(* ===== verification/RelayAuth.v ===== *)
(** * The relay's authentication and its nonce window

    The MAC of a packet is the truncated HMAC of an encoding that determines
    every field it covers; the 64-bit window is the set of accepted nonces, as
    far as it reaches; and with a key loaded nothing unauthenticated, and
    nothing twice, gets past [process_packet]. *)

From stdpp Require Import list sets.
From S2P Require Import Prelude.
#[local] Open Scope Z_scope.
From S2P Require Import Sha256.
From S2P Require Import TcpFrame.
From S2P Require Import Relay.

(** ** The MAC *)

Lemma lor_zero a b : Z.lor a b = 0 <-> a = 0 /\ b = 0.
Proof. apply Z.lor_eq_0_iff. Qed.

Lemma ct_diff_zero a b d : length a = length b -> ct_diff a b d = 0 <-> d = 0 /\ a = b.
Proof.
  revert b d. induction a as [|x a IH]; intros [|y b] d Hl; try done; simpl; [naive_solver|].
  injection Hl as Hl. rewrite IH, lor_zero, Z.lxor_eq_0_iff by done. naive_solver.
Qed.

Lemma ct_eq_spec a b : length a = length b -> ct_eq a b = bool_decide (a = b).
Proof.
  intros Hl. unfold ct_eq. apply eq_true_iff_eq.
  rewrite Z.eqb_eq, bool_decide_eq_true, ct_diff_zero by done. naive_solver.
Qed.

(** What the MAC is computed over. *)
Definition mac_input (p : ParsedPkt) : list Z := mac_preamble p ++ payload p.

Lemma compute_mac_hmac k p :
  length k = 32%nat -> compute_mac k p = take 16 (Spec.hmac k (mac_input p)).
Proof.
  intros Hk. unfold compute_mac.
  assert (Hb : k ++ replicate 32 0 = Spec.block_key k).
  { unfold Spec.block_key, lenz. rewrite Hk. change (64 <? Z.of_nat 32) with false. cbn iota zeta. by rewrite Hk. }
  rewrite Hb. unfold Spec.hmac. set (ipad := map (fun b => Z.lxor b 0x36) (Spec.block_key k)).
  set (opad := map (fun b => Z.lxor b 0x5c) (Spec.block_key k)).
  set (c := sha256_update (sha256_update (sha256_init stack_ctx) ipad) (mac_preamble p)).
  assert (Hc : rep c (ipad ++ mac_preamble p)) by (apply update_rep, (update_rep _ []), init_rep; done).
  assert (Hs : rep (if 0 <? lenz (payload p) then sha256_update c (payload p) else c) (ipad ++ mac_input p)).
  { unfold mac_input. rewrite app_assoc. destruct (Z.ltb_spec 0 (lenz (payload p))); [by apply update_rep|].
    destruct (payload p); [by rewrite app_nil_r|]. unfold lenz in *. simpl in *. lia. }
  f_equal. rewrite (final_rep _ _ Hs). apply final_rep, update_rep, (update_rep _ []), init_rep.
  apply (rep_buf _ _ Hs).
Qed.

Lemma compute_mac_length k p : length k = 32%nat -> length (compute_mac k p) = 16%nat.
Proof. intros Hk. rewrite compute_mac_hmac, length_take by done. unfold Spec.hmac. by rewrite hash_length. Qed.

(** The fields of a parsed packet fit the bytes they came from. *)
Record pkt_ok (p : ParsedPkt) : Prop := {
  pk_version : version p = RELAY_VERSION_V2 \/ version p = RELAY_VERSION_V3;
  pk_ids : if version p =? RELAY_VERSION_V3 then 0 <= src p < 2 ^ 16 /\ 0 <= dst p < 2 ^ 16
           else 0 <= src p < 2 ^ 8 /\ 0 <= dst p < 2 ^ 8;
  pk_nonce : 0 <= nonce p < 2 ^ 64;
  pk_mac : length (hmac_of p) = 16%nat }.

Lemma lor_shift8 a b : is_u8 a -> is_u8 b -> Z.lor a (Z.shiftl b 8) = a + b * 256.
Proof.
  intros Ha Hb. unfold is_u8 in *. rewrite <- Z.shiftl_mul_pow2 with (n := 8) by lia.
  symmetry. apply Z.add_nocarry_lor. apply Z.bits_inj'. intros i Hi.
  rewrite Z.land_spec, Z.bits_0, Z.shiftl_spec by lia. destruct (Z.ltb_spec i 8).
  - rewrite (Z.testbit_neg_r b (i - 8)) by lia. apply andb_false_r.
  - destruct (Z.eq_dec a 0) as [->|]; [by rewrite Z.testbit_0_l|].
    rewrite (Z.bits_above_log2 a i); [done|lia|]. apply Z.log2_lt_pow2; [lia|].
    eapply Z.lt_le_trans; [apply Ha|]. apply Z.pow_le_mono_r; lia.
Qed.

Lemma getz_byte (l : list Z) i : Forall is_u8 l -> is_u8 (getz l i 0).
Proof. intros HF. apply getz_Forall; [done|]. unfold is_u8. lia. Qed.
#[local] Hint Resolve getz_byte : machine.

(** What [parse_packet] returns for an authenticated version. *)
Lemma parse_ok buf p : Forall is_u8 buf -> parse_packet buf = Some p -> version p <> RELAY_VERSION_V1 -> pkt_ok p.
Proof.
  intros HF. unfold parse_packet. destruct (lenz buf <? RELAY_HEADER_LEN) eqn:El; [done|].
  dif Em; [done|]. dif Ev1.
  { intros [= <-] Hv. exfalso. apply Hv. by apply Z.eqb_eq. }
  destruct (getz buf 4 0 =? RELAY_VERSION_V3) eqn:E3; [|destruct (getz buf 4 0 =? RELAY_VERSION_V2) eqn:E2];
    cbn [orb]; rewrite ?orb_true_r; [| |by intros [=]]; (dif Ea; [done|]); intros [= <-] _; bools.
  all: assert (Hl : (36 <= length buf)%nat) by (unfold lenz, RELAY_HEADER_LEN, RELAY_AUTH_LEN in *; lia).
  all: assert (Hn : 0 <= of_le (take 8 (drop 12 buf)) < 2 ^ 64).
  1,3: (assert (H8 : lenz (take 8 (drop 12 buf)) = 8) by (unfold lenz; rewrite length_take, length_drop; lia);
    change (2 ^ 64) with (2 ^ (8 * 8)); rewrite <- H8 at 2; apply of_le_range, Forall_take, Forall_drop, HF).
  all: assert (Hm : length (take 16 (drop 20 buf)) = 16%nat) by (rewrite length_take, length_drop; lia).
  all: split; cbn [version src dst nonce hmac_of]; auto.
  - rewrite E3, Z.eqb_refl, !lor_shift8 by auto with machine.
    pose proof (getz_byte buf 6 HF); pose proof (getz_byte buf 7 HF);
      pose proof (getz_byte buf 8 HF); pose proof (getz_byte buf 9 HF). unfold is_u8 in *. lia.
  - rewrite E2. pose proof (getz_byte buf 6 HF); pose proof (getz_byte buf 7 HF). unfold is_u8 in *. simpl. lia.
Qed.

Lemma land_ff x : Z.land x 0xff = x mod 256.
Proof. change 0xff with (Z.ones 8). by rewrite Z.land_ones by lia. Qed.

(** The MAC input determines the fields it covers. *)
Lemma mac_input_inj p q :
  pkt_ok p -> pkt_ok q -> mac_input p = mac_input q ->
  version p = version q /\ type p = type q /\ src p = src q /\ dst p = dst q /\ nonce p = nonce q /\ payload p = payload q.
Proof.
  intros [_ Hip Hnp _] [_ Hiq Hnq _] E. unfold mac_input, mac_preamble in E.
  rewrite <- !app_assoc in E. cbn [app] in E.
  remember (le 8 (nonce p)) as np eqn:Enp. remember (le 8 (nonce q)) as nq eqn:Enq.
  injection E as Ev Et Es Ed E. apply app_inj_1 in E as [En E]; [|by subst; rewrite !le_length].
  rewrite Enp, Enq in En.
  apply (f_equal of_le) in En. rewrite !of_le_le, !Z.mod_small in En by (simpl; lia).
  rewrite Ev in *. rewrite !land_ff in Es, Ed. destruct (version q =? RELAY_VERSION_V3).
  - cbn [app] in E. injection E as Es' Ed' Ep. rewrite !land_ff, !Z.shiftr_div_pow2 in Es', Ed' by lia.
    split_and!; try done; Z.to_euclidean_division_equations; lia.
  - split_and!; try done; Z.to_euclidean_division_equations; lia.
Qed.

(** What a valid MAC vouches for. The relay accepts a packet of version 2 or 3
    exactly if it carries the first 16 bytes of the RFC 2104 HMAC, under the
    shared key, of a string from which version, type, source, destination,
    nonce and payload can all be read back. *)
Theorem mac_binds k buf p (Hk : length k = 32%nat) (Hbuf : Forall is_u8 buf)
  (Hp : parse_packet buf = Some p) (Hv : version p <> RELAY_VERSION_V1) :
  (verify_mac k p = true <-> hmac_of p = take 16 (Spec.hmac k (mac_input p))) /\
  forall buf' q, Forall is_u8 buf' -> parse_packet buf' = Some q -> version q <> RELAY_VERSION_V1 ->
    mac_input q = mac_input p ->
    version q = version p /\ type q = type p /\ src q = src p /\ dst q = dst p /\ nonce q = nonce p /\ payload q = payload p.
Proof.
  pose proof (parse_ok buf p Hbuf Hp Hv) as Hok. split.
  - unfold verify_mac. rewrite ct_eq_spec by (rewrite compute_mac_length by done; symmetry; apply (pk_mac p Hok)).
    rewrite bool_decide_eq_true, compute_mac_hmac by done. split; congruence.
  - intros buf' q Hb' Hq Hvq E. apply mac_input_inj; [by apply (parse_ok buf')|done|done].
Qed.

(** A DATA packet from node 1 to node 2 under the key 7, 7, ... *)
Definition demo_key : list Z := replicate 32 7.
Definition demo_pkt (ver typ s d n : Z) (pay : list Z) : list Z :=
  let p := Pkt ver typ s d false n [] pay in
  [0x59; 0x4C; 0x45; 0x52; ver; typ; Z.land s 0xff; Z.land d 0xff; Z.shiftr s 8; Z.shiftr d 8; 0; 0] ++
  le 8 n ++ compute_mac demo_key p ++ pay.

Lemma mac_binds_witness :
  exists p, parse_packet (demo_pkt 2 2 1 2 9 [65]) = Some p /\
    hmac_of p = take 16 (Spec.hmac demo_key (mac_input p)).
Proof.
  destruct (parse_packet (demo_pkt 2 2 1 2 9 [65])) as [p|] eqn:E; [|vm_compute in E; discriminate].
  exists p. split; [reflexivity|].
  apply (mac_binds demo_key (demo_pkt 2 2 1 2 9 [65]) p); [reflexivity| |exact E| |];
    vm_compute in E; injection E as <-.
  - apply (bool_decide_unpack (Forall is_u8 (demo_pkt 2 2 1 2 9 [65]))). vm_compute. exact I.
  - vm_compute. discriminate.
  - vm_compute. reflexivity.
Defined.

(** ** The nonce window *)

(** The specification: a nonce is good if it is new and not 64 or more behind. *)
Definition accepts (seen : list Z) (n : Z) : Prop := (n ∉ seen) /\ Forall (fun m => m < n + 64) seen.

#[global] Instance accepts_dec seen n : Decision (accepts seen n).
Proof. unfold accepts. apply _. Defined.

Fixpoint spec_run (seen : list Z) (ns : list Z) : list Z :=
  match ns with
  | [] => seen
  | n :: ns' => spec_run (if decide (accepts seen n) then n :: seen else seen) ns'
  end.

(** The nonces the window accepts, newest first. *)
Fixpoint nonce_run (r : ReplayEntry) (seen : list Z) (ns : list Z) : list Z :=
  match ns with
  | [] => seen
  | n :: ns' => let '(ok, r') := nonce_step r n in nonce_run r' (if ok then n :: seen else seen) ns'
  end.

Definition window (r : ReplayEntry) (seen : list Z) : Prop :=
  if armed r then
    max_nonce r ∈ seen /\ (forall m, m ∈ seen -> m <= max_nonce r) /\
    forall i, 0 <= i < 64 -> Z.testbit (window_bits r) i = bool_decide (max_nonce r - i ∈ seen)
  else seen = [].

Lemma land_bit w i : 0 <= i -> (Z.land w (Z.shiftl 1 i) =? 0) = negb (Z.testbit w i).
Proof.
  intros Hi. rewrite Z.shiftl_1_l. apply eq_true_iff_eq. rewrite Z.eqb_eq, negb_true_iff. split.
  - intros E. apply (f_equal (fun x => Z.testbit x i)) in E.
    by rewrite Z.land_spec, Z.pow2_bits_true, Z.bits_0, andb_true_r in E.
  - intros E. apply Z.bits_inj'. intros j Hj. rewrite Z.land_spec, Z.bits_0, Z.pow2_bits_eqb by lia.
    destruct (Z.eqb_spec i j) as [<-|]; [by rewrite E|]. apply andb_false_r.
Qed.

Lemma testbit_one i : Z.testbit 1 i = (i =? 0).
Proof.
  destruct (Z.ltb_spec i 0); [rewrite Z.testbit_neg_r by lia; destruct (Z.eqb_spec i 0); lia || done|].
  change 1 with (2 ^ 0). rewrite Z.pow2_bits_eqb by lia. apply Z.eqb_sym.
Qed.

(** The bits after the window moved up by [k]. *)
Lemma shifted_bits w k i : 0 < k -> 0 <= i < 64 ->
  Z.testbit (Z.lor (if 64 <=? k then 0 else u64 (Z.shiftl w k)) 1) i =
  (i =? 0) || ((k <=? i) && Z.testbit w (i - k)).
Proof.
  intros Hk Hi. rewrite Z.lor_spec, testbit_one, orb_comm. f_equal. destruct (Z.leb_spec 64 k).
  - rewrite Z.bits_0. by destruct (Z.leb_spec k i); [lia|].
  - unfold u64. rewrite Z.mod_pow2_bits_low, Z.shiftl_spec by lia.
    destruct (Z.leb_spec k i); [done|]. by rewrite Z.testbit_neg_r by lia.
Qed.

Lemma bool_decide_iff (P Q : Prop) `{!Decision P} `{!Decision Q} : (P <-> Q) -> bool_decide P = bool_decide Q.
Proof. intros E. by apply bool_decide_ext. Qed.

Lemma nonce_step_window r seen n :
  window r seen ->
  fst (nonce_step r n) = bool_decide (accepts seen n) /\
  window (snd (nonce_step r n)) (if decide (accepts seen n) then n :: seen else seen).
Proof.
  unfold window, nonce_step. destruct (armed r) eqn:Ea; cbn [negb].
  2: { intros ->. rewrite decide_True, bool_decide_true by (split; [apply not_elem_of_nil|constructor]).
       cbn [fst snd armed max_nonce window_bits]. split; [done|]. split_and!; [set_solver|set_solver by lia|].
       intros i Hi. rewrite testbit_one. destruct (Z.eqb_spec i 0) as [->|].
       - rewrite bool_decide_true; [done|]. rewrite Z.sub_0_r. set_solver.
       - rewrite bool_decide_false; [done|]. rewrite list_elem_of_singleton. lia. }
  intros (Hm & Hle & Hw). set (m := max_nonce r) in *. set (w := window_bits r) in *.
  destruct (Z.ltb_spec m n) as [Hlt|Hge].
  { assert (Hac : accepts seen n).
    { split; [intros Hin; specialize (Hle n Hin); lia|]. apply Forall_elem. intros x Hx. specialize (Hle x Hx). lia. }
    rewrite decide_True, bool_decide_true by done. cbn [fst snd armed max_nonce window_bits]. split; [done|].
    split_and!; [set_solver|intros x [->|Hx]%elem_of_cons; [lia|specialize (Hle x Hx); lia]|].
    intros i Hi. rewrite shifted_bits by lia. destruct (Z.eqb_spec i 0) as [->|]; cbn [orb].
    - rewrite bool_decide_true; [done|]. rewrite Z.sub_0_r. set_solver.
    - destruct (Z.leb_spec (n - m) i); cbn [andb].
      + rewrite Hw by lia. apply bool_decide_iff. replace (m - (i - (n - m))) with (n - i) by lia.
        rewrite elem_of_cons. split; [by right|]. intros [|]; [lia|done].
      + rewrite bool_decide_false; [done|]. rewrite elem_of_cons. intros [?|Hin]; [lia|].
        specialize (Hle _ Hin). lia. }
  destruct (Z.leb_spec 64 (m - n)) as [Hold|Hnew].
  { assert (Hac : ~ accepts seen n).
    { intros [_ HF]. rewrite Forall_elem in HF. specialize (HF m Hm). simpl in HF. lia. }
    rewrite decide_False, bool_decide_false by done. cbn [fst snd]. rewrite Ea. by split_and!. }
  rewrite land_bit, negb_involutive by lia. rewrite Hw by lia. replace (m - (m - n)) with n by lia.
  case_bool_decide as Hin.
  { assert (Hac : ~ accepts seen n) by (by intros [? _]).
    rewrite decide_False, bool_decide_false by done. cbn [fst snd]. rewrite Ea. by split_and!. }
  assert (Hac : accepts seen n).
  { split; [done|]. apply Forall_elem. intros x Hx. specialize (Hle x Hx). lia. }
  rewrite decide_True, bool_decide_true by done. cbn [fst snd armed max_nonce window_bits]. split; [done|].
  split_and!; [set_solver|intros x [->|Hx]%elem_of_cons; [lia|auto]|].
  intros i Hi. rewrite Z.lor_spec, Z.shiftl_1_l, Z.pow2_bits_eqb, Hw by lia.
  destruct (Z.eqb_spec (m - n) i) as [<-|Hne]; [rewrite orb_true_r, bool_decide_true; [done|]|].
  - replace (m - (m - n)) with n by lia. set_solver.
  - rewrite orb_false_r. apply bool_decide_iff. rewrite elem_of_cons. split; [by right|]. intros [|]; [lia|done].
Qed.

## Assignment
Repeat the material word for word from its opening line up to and including the line containing "Proof. apply Z.lor_eq_0_iff. Qed.".

## Result of this exercise
(* ===== verification/RelayAuth.v ===== *)
(** * The relay's authentication and its nonce window

    The MAC of a packet is the truncated HMAC of an encoding that determines
    every field it covers; the 64-bit window is the set of accepted nonces, as
    far as it reaches; and with a key loaded nothing unauthenticated, and
    nothing twice, gets past [process_packet]. *)

From stdpp Require Import list sets.
From S2P Require Import Prelude.
#[local] Open Scope Z_scope.
From S2P Require Import Sha256.
From S2P Require Import TcpFrame.
From S2P Require Import Relay.

(** ** The MAC *)

Lemma lor_zero a b : Z.lor a b = 0 <-> a = 0 /\ b = 0.
Proof. apply Z.lor_eq_0_iff. Qed.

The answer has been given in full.